William did not enviably have a phone, but the Breedloves shared a metered one with the upstairs and downstairs tenants.
“Are you cooking, love? Or do you want to go to Main’s? She says…” Gloria perched the talking end while a voice was heard, the operator’s, asking for a deposit of five cents. “We’ll all walk down, have a cup of coffee, you meet everyone. Albert, my son, gets his lunch at eleven. Now, you know Main’s, Mrs. Demorest, that cafeteria just on the corner of Main and Dumain…”
Gloria added argument in the way of one—also with the eye of one—who can’t believe your feet aren’t moving. The after-lunch arrival at Rothesay’s might prove fatal to Charmante’s good references, but of priorities, she preferred this. The Breedloves were making an occasion of her visit.
Charmante sat liking William in his suitcoat and tie. Each had a shy glance for the other. Albert, still lowering to his seat, was on a theme. That hurricane making plenty of work, even here in April, swept off those white trash shacks down the river…
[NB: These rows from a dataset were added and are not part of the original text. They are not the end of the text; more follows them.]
(* ===== verification/Leecher.v ===== *)
(** * gossip/basestream/basestreamleecher: downloading streams from the peers

    [BasePeerLeecher] (basepeerleecher/session.go) asks one peer for chunks,
    keeping a bounded number of them in flight; [BaseLeecher] (base_leecher.go)
    chooses the peers and starts and ends the sessions.  Both run their routine
    under one goroutine or lock: each message or tick is a step.  The state of
    the embedding application is threaded through its callbacks. *)

From S2P Require Import Prelude.

#[local] Open Scope go_scope.

(** ** basepeerleecher/session.go *)

Record EpochDownloaderConfig := mk_EpochDownloaderConfig {
  DefaultChunkItemsNum : Z; DefaultChunkItemsSize : Z; ParallelChunksDownload : Z
}.

(** [pl_sent] are the calls of [RequestChunks]. *)
Record BasePeerLeecher := mk_BasePeerLeecher {
  pl_totalRequested : Z;
  pl_totalProcessed : Z;
  pl_processingChunks : list Z;
  pl_done : bool;
  pl_sent : list (Z * Z * Z)
}.

Section peer_leecher.
Context (cfg : EpochDownloaderConfig).

Definition PeerLeecher_New : BasePeerLeecher := mk_BasePeerLeecher 0 0 [] false [].

Definition PeerLeecher_Terminate (d : BasePeerLeecher) : BasePeerLeecher :=
  mk_BasePeerLeecher (pl_totalRequested d) (pl_totalProcessed d) (pl_processingChunks d) true (pl_sent d).

Definition PeerLeecher_Stopped (d : BasePeerLeecher) : bool := pl_done d.

(** The counter and the slice that the loop leaves. *)
Definition sweepProcessedChunks (IsProcessed : Z -> bool) (d : BasePeerLeecher) : BasePeerLeecher :=
  let '(notProcessed, totalProcessed) :=
    foldl (fun '(np, tp) id => if IsProcessed id then (np, tp + 1) else (np ++ [id], tp)) ([], pl_totalProcessed d) (pl_processingChunks d) in
  mk_BasePeerLeecher (pl_totalRequested d) totalProcessed notProcessed (pl_done d) (pl_sent d).

Definition tryToSync (suspended : bool) (d : BasePeerLeecher) : BasePeerLeecher :=
  if suspended then d
  else if pl_totalRequested d <? pl_totalProcessed d + ParallelChunksDownload cfg then
    let requestsToSend := pl_totalProcessed d + ParallelChunksDownload cfg - pl_totalRequested d in
    mk_BasePeerLeecher (pl_totalRequested d + requestsToSend) (pl_totalProcessed d) (pl_processingChunks d) (pl_done d)
      (pl_sent d ++ [(DefaultChunkItemsNum cfg, DefaultChunkItemsSize cfg, u32 requestsToSend)])
  else d.

(** The answers of the callbacks [Done], [IsProcessed] and [Suspend] at the call. *)
Record answers := mk_answers { an_Done : bool; an_IsProcessed : Z -> bool; an_Suspend : bool }.

Definition PeerLeecher_routine (an : answers) (d : BasePeerLeecher) : BasePeerLeecher :=
  if an_Done an then PeerLeecher_Terminate d
  else tryToSync (an_Suspend an) (sweepProcessedChunks (an_IsProcessed an) d).

Inductive peer_leecher_op := OpChunkReceived (id : Z) (an : answers) | OpTick (an : answers) | OpTerminate.

(** After [quit] is closed the loop may still take a message or a tick before
    it returns. *)
Definition peer_leecher_do (d : BasePeerLeecher) (op : peer_leecher_op) : BasePeerLeecher :=
  match op with
  | OpChunkReceived id an =>
      if pl_done d then PeerLeecher_Terminate d
      else if Z.of_nat (length (pl_processingChunks d)) <? ParallelChunksDownload cfg * 2 then
        PeerLeecher_routine an (mk_BasePeerLeecher (pl_totalRequested d) (pl_totalProcessed d) (pl_processingChunks d ++ [id]) (pl_done d) (pl_sent d))
      else d
  | OpTick an => PeerLeecher_routine an d
  | OpTerminate => PeerLeecher_Terminate d
  end.

Definition peer_leecher_run (ops : list peer_leecher_op) : BasePeerLeecher := foldl peer_leecher_do PeerLeecher_New ops.

(** ** What is in flight *)

(** Chunks asked for by the calls of [RequestChunks]. *)
Definition asked (d : BasePeerLeecher) : Z := wsum (fun r => r.2) (pl_sent d).

Definition is_chunk (op : peer_leecher_op) : bool := match op with OpChunkReceived _ _ => true | _ => false end.
Definition received (ops : list peer_leecher_op) : Z := Z.of_nat (length (filter (fun op => is_chunk op = true) ops)).

Record leecher_ok (rcv : Z) (d : BasePeerLeecher) : Prop := {
  lo_asked : asked d = pl_totalRequested d;
  lo_window : 0 <= pl_totalRequested d <= pl_totalProcessed d + ParallelChunksDownload cfg;
  lo_processed : 0 <= pl_totalProcessed d /\ pl_totalProcessed d + Z.of_nat (length (pl_processingChunks d)) <= rcv;
  lo_chunks : Z.of_nat (length (pl_processingChunks d)) <= ParallelChunksDownload cfg * 2
}.

Lemma sweep_spec (IsProcessed : Z -> bool) (l : list Z) : forall (np : list Z) (tp : Z),
  foldl (fun '(np, tp) id => if IsProcessed id then (np, tp + 1) else (np ++ [id], tp)) (np, tp) l =
    (np ++ filter (fun id => IsProcessed id = false) l, tp + Z.of_nat (length (filter (fun id => IsProcessed id = true) l))).
Proof.
  induction l as [|id l IH]; intros np tp; [by rewrite app_nil_r, Z.add_0_r|]. cbn [foldl]. rewrite !filter_cons.
  destruct (IsProcessed id); rewrite IH; simpl; [f_equal; lia|by rewrite <- app_assoc].
Qed.

Lemma filter_split (f : Z -> bool) l :
  (length (filter (fun id => f id = false) l) + length (filter (fun id => f id = true) l) = length l)%nat.
Proof. induction l as [|id l IH]; [done|]. rewrite !filter_cons. destruct (f id); simpl; lia. Qed.

Lemma routine_ok rcv an d :
  0 <= ParallelChunksDownload cfg -> rcv + ParallelChunksDownload cfg < 2 ^ 32 -> leecher_ok rcv d -> leecher_ok rcv (PeerLeecher_routine an d).
Proof.
  intros Hp Hw [H1 [H2 H2'] [H3 H3'] H4]. unfold PeerLeecher_routine. destruct (an_Done an); [by split|].
  unfold sweepProcessedChunks. rewrite sweep_spec. pose proof (filter_split (an_IsProcessed an) (pl_processingChunks d)) as Hs.
  set (rest := [] ++ filter (fun id => an_IsProcessed an id = false) (pl_processingChunks d)).
  set (k := Z.of_nat (length (filter (fun id => an_IsProcessed an id = true) (pl_processingChunks d)))).
  assert (Z.of_nat (length rest) + k = Z.of_nat (length (pl_processingChunks d))) as Hk by (subst rest k; simpl; lia).
  unfold tryToSync. destruct (an_Suspend an); [split; simpl; try done; lia|]. cbn [pl_totalRequested pl_totalProcessed].
  destruct (Z.ltb_spec (pl_totalRequested d) (pl_totalProcessed d + k + ParallelChunksDownload cfg)); split; simpl; try lia; try done.
  unfold asked in *. simpl. rewrite wsum_app, H1. simpl. rewrite u32_small by solve_width. lia.
Qed.

Lemma peer_leecher_do_ok rcv d op :
  0 <= ParallelChunksDownload cfg -> rcv + received [op] + ParallelChunksDownload cfg < 2 ^ 32 -> leecher_ok rcv d ->
  leecher_ok (rcv + received [op]) (peer_leecher_do d op).
Proof.
  intros Hp Hw Hok.
  assert (leecher_ok (rcv + received [op]) d) as Hok' by (destruct Hok; split; try done; unfold received; lia).
  destruct op as [id an|an|]; simpl.
  - destruct (pl_done d); [by destruct Hok'; split|]. case_match eqn:Hlt; [|done]. apply Z.ltb_lt in Hlt.
    apply routine_ok; [done|done|]. destruct Hok as [H1 H2 H3 H4]. unfold received. split; simpl; try done; rewrite length_app; simpl; lia.
  - by apply routine_ok.
  - by destruct Hok'; split.
Qed.

Lemma peer_leecher_run_ok ops :
  0 <= ParallelChunksDownload cfg -> received ops + ParallelChunksDownload cfg < 2 ^ 32 -> leecher_ok (received ops) (peer_leecher_run ops).
Proof.
  intros Hp. unfold peer_leecher_run. induction ops as [|op ops IH] using rev_ind; intros Hw.
  - split; simpl; try done; lia.
  - rewrite foldl_app. simpl. assert (received (ops ++ [op]) = received ops + received [op]) as Hr.
    { unfold received. rewrite filter_app, length_app. lia. }
    rewrite Hr in *. apply peer_leecher_do_ok; [done|done|]. apply IH. assert (0 <= received [op]) by (unfold received; lia). lia.
Qed.

End peer_leecher.

(** ** base_leecher.go *)

Section base_leecher.
Context {A : Type}.

(** [SelectSessionPeerCandidates] reads the peers of the leecher. *)
Record LeecherCallbacks := mk_LeecherCallbacks {
  cb_Select : A -> gset string -> list string;
  cb_ShouldTerminate : A -> bool;
  cb_Start : list string -> A -> A;
  cb_TerminateSession : A -> A;
  cb_Ongoing : A -> bool;
  cb_OngoingPeer : A -> string
}.

Context (cb : LeecherCallbacks).

Record BaseLeecher := mk_BaseLeecher { bl_Peers : gset string; bl_Terminated : bool; bl_app : A }.

Definition Leecher_New (app : A) : BaseLeecher := mk_BaseLeecher ∅ false app.

Definition with_leecher_app (d : BaseLeecher) (app : A) : BaseLeecher := mk_BaseLeecher (bl_Peers d) (bl_Terminated d) app.

Definition Leecher_Routine (d : BaseLeecher) : BaseLeecher :=
  if bl_Terminated d then d
  else
    let app := bl_app d in
    let app := if cb_Ongoing cb app && cb_ShouldTerminate cb app then cb_TerminateSession cb app else app in
    if cb_Ongoing cb app then with_leecher_app d app
    else
      let candidates := cb_Select cb app (bl_Peers d) in
      with_leecher_app d (if (length candidates =? 0)%nat then app else cb_Start cb candidates app).

Definition RegisterPeer (peer : string) (d : BaseLeecher) : BaseLeecher :=
  if bl_Terminated d then d else mk_BaseLeecher ({[peer]} ∪ bl_Peers d) (bl_Terminated d) (bl_app d).

Definition PeersNum (d : BaseLeecher) : Z := Z.of_nat (size (bl_Peers d)).

Definition UnregisterPeer (peer : string) (d : BaseLeecher) : BaseLeecher :=
  let d := if bool_decide (cb_OngoingPeer cb (bl_app d) = peer) then Leecher_Routine (with_leecher_app d (cb_TerminateSession cb (bl_app d))) else d in
  mk_BaseLeecher (bl_Peers d ∖ {[peer]}) (bl_Terminated d) (bl_app d).

Definition Leecher_Terminate (d : BaseLeecher) : BaseLeecher :=
  mk_BaseLeecher (bl_Peers d) true (cb_TerminateSession cb (bl_app d)).

(** What the leecher relies on: sessions start and end as told. *)
Class LeecherLaws : Prop := {
  ll_start app l : l <> [] -> cb_Ongoing cb (cb_Start cb l app) = true;
  ll_terminate app : cb_Ongoing cb (cb_TerminateSession cb app) = false
}.

(** After a routine there is a session, or nobody to have one with. *)
Lemma Routine_starts `{!LeecherLaws} d :
  bl_Terminated d = false ->
  let d' := Leecher_Routine d in
  cb_Ongoing cb (bl_app d') = true \/ cb_Select cb (bl_app d') (bl_Peers d') = [].
Proof.
  intros Ht. unfold Leecher_Routine. rewrite Ht. cbv zeta. set (app := if _ && _ then _ else _).
  destruct (cb_Ongoing cb app) eqn:Ho; [by left|]. simpl. destruct (cb_Select cb app (bl_Peers d)) eqn:Hs; simpl; [by right|].
  left. by apply ll_start.
Qed.

Lemma Terminated_stays `{!LeecherLaws} d peer :
  let d' := Leecher_Terminate d in
  cb_Ongoing cb (bl_app d') = false /\ Leecher_Routine d' = d' /\ RegisterPeer peer d' = d'.
Proof. simpl. splits; [apply ll_terminate|done|done]. Qed.

End base_leecher.
Arguments LeecherCallbacks : clear implicits.
Arguments BaseLeecher : clear implicits.

(** ** Properties *)

(** C33: however chunks arrive, ticks fire and the application answers, the
    leecher has asked for exactly as many chunks as it counts, never for more
    than the processed ones and the allowed number in flight, counts no chunk
    as processed that it did not receive, and keeps a bounded list. *)
Theorem leecher_window (cfg : EpochDownloaderConfig) (ops : list peer_leecher_op) :
  0 <= ParallelChunksDownload cfg -> received ops + ParallelChunksDownload cfg < 2 ^ 32 ->
  let d := peer_leecher_run cfg ops in
  asked d = pl_totalRequested d /\ asked d <= pl_totalProcessed d + ParallelChunksDownload cfg /\
  pl_totalProcessed d + Z.of_nat (length (pl_processingChunks d)) <= received ops /\
  Z.of_nat (length (pl_processingChunks d)) <= 2 * ParallelChunksDownload cfg.
Proof. intros Hp Hw. destruct (peer_leecher_run_ok cfg ops Hp Hw) as [H1 H2 H3 H4]. simpl. rewrite H1. splits; [done|lia|lia|lia]. Qed.

Definition sample_lcfg : EpochDownloaderConfig := mk_EpochDownloaderConfig 500 100000 3.
Definition done_below (n : Z) : answers := mk_answers false (fun id => id <? n) false.
Definition sample_leecher_ops : list peer_leecher_op :=
  [OpTick (done_below 0); OpChunkReceived 1 (done_below 1); OpChunkReceived 2 (done_below 2); OpTick (done_below 3)].

Example sample_leecher_run : peer_leecher_run sample_lcfg sample_leecher_ops =
  mk_BasePeerLeecher 5 2 [] false [(500, 100000, 3); (500, 100000, 1); (500, 100000, 1)].
Proof. reflexivity. Qed.

Lemma leecher_window_witness :
  let d := peer_leecher_run sample_lcfg sample_leecher_ops in
  asked d = pl_totalRequested d /\ asked d <= pl_totalProcessed d + 3 /\
  pl_totalProcessed d + Z.of_nat (length (pl_processingChunks d)) <= received sample_leecher_ops /\
  Z.of_nat (length (pl_processingChunks d)) <= 2 * 3.
Proof. apply (leecher_window sample_lcfg sample_leecher_ops); [discriminate|reflexivity]. Defined.

(** [UnregisterPeer] runs the routine before it removes the peer: an
    application that takes any registered peer starts a session with the peer
    that is leaving. *)
Definition any_peer : LeecherCallbacks (option string) :=
  mk_LeecherCallbacks (fun _ peers => elements peers) (fun _ => false) (fun l _ => head l) (fun _ => None)
    (fun s => bool_decide (is_Some s)) (fun s => default "" s).

Lemma unregistered_peer_selected :
  let d := UnregisterPeer any_peer "p" (Leecher_Routine any_peer (RegisterPeer "p" (Leecher_New None))) in
  bl_Peers d = ∅ /\ bl_app d = Some "p"%string.
Proof. by vm_compute. Qed.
And God bless’em, if they take up someplace else, no one wishing ill on anyone.
“Oh, hush,” Jane said.
Charmante smiled for Albert. Reminded of Brasher, her telltale face had altered. “But the skies all this spring, just evil looking, don’t you think?”
“Oh, hon!” Jane said this time.
Charmante was joining in, in a friendly way, trying…overwhelmed at being wanted by William’s sister. In the family.
Somehow she was there already. On Albert’s crew was a man who had lived through Galveston. “So they climbed on the roof and got another ways up, onto a hotel, used boards or just anything floating to get themselves across. Awnings going up and down like lungs, that’s how he put it. That was the bodies, the folks, and the cows and horses, caught under and moving with the tide.”
Silent attention to pie. Galveston was close to the time of the riot. Gloria, segueing on the strength of it, brought back Mrs. Turner. “She has always had kindly things to say about Dr. Bonheur.”
“I’d like so much to sit down with her.”
A gift, Charmante thought. A keepsake? Something home baked…
She weighed it. And then it was time to go.
To Rothesay’s, they walked side by side, a Sunday couple on a weekday afternoon.
“Come in, back to the kitchen, William. Because I have an important thing to tell you. A story of Esta’s.”
Dishes belonging in cabinets sat in grease on the stove, worrying her. Either of her charges might be innocent enough to put a bowl on a burner.
“Listen for a minute. Do you hear them?”
William shook his head. “I’ll turn my chair and keep an eye up the passage.”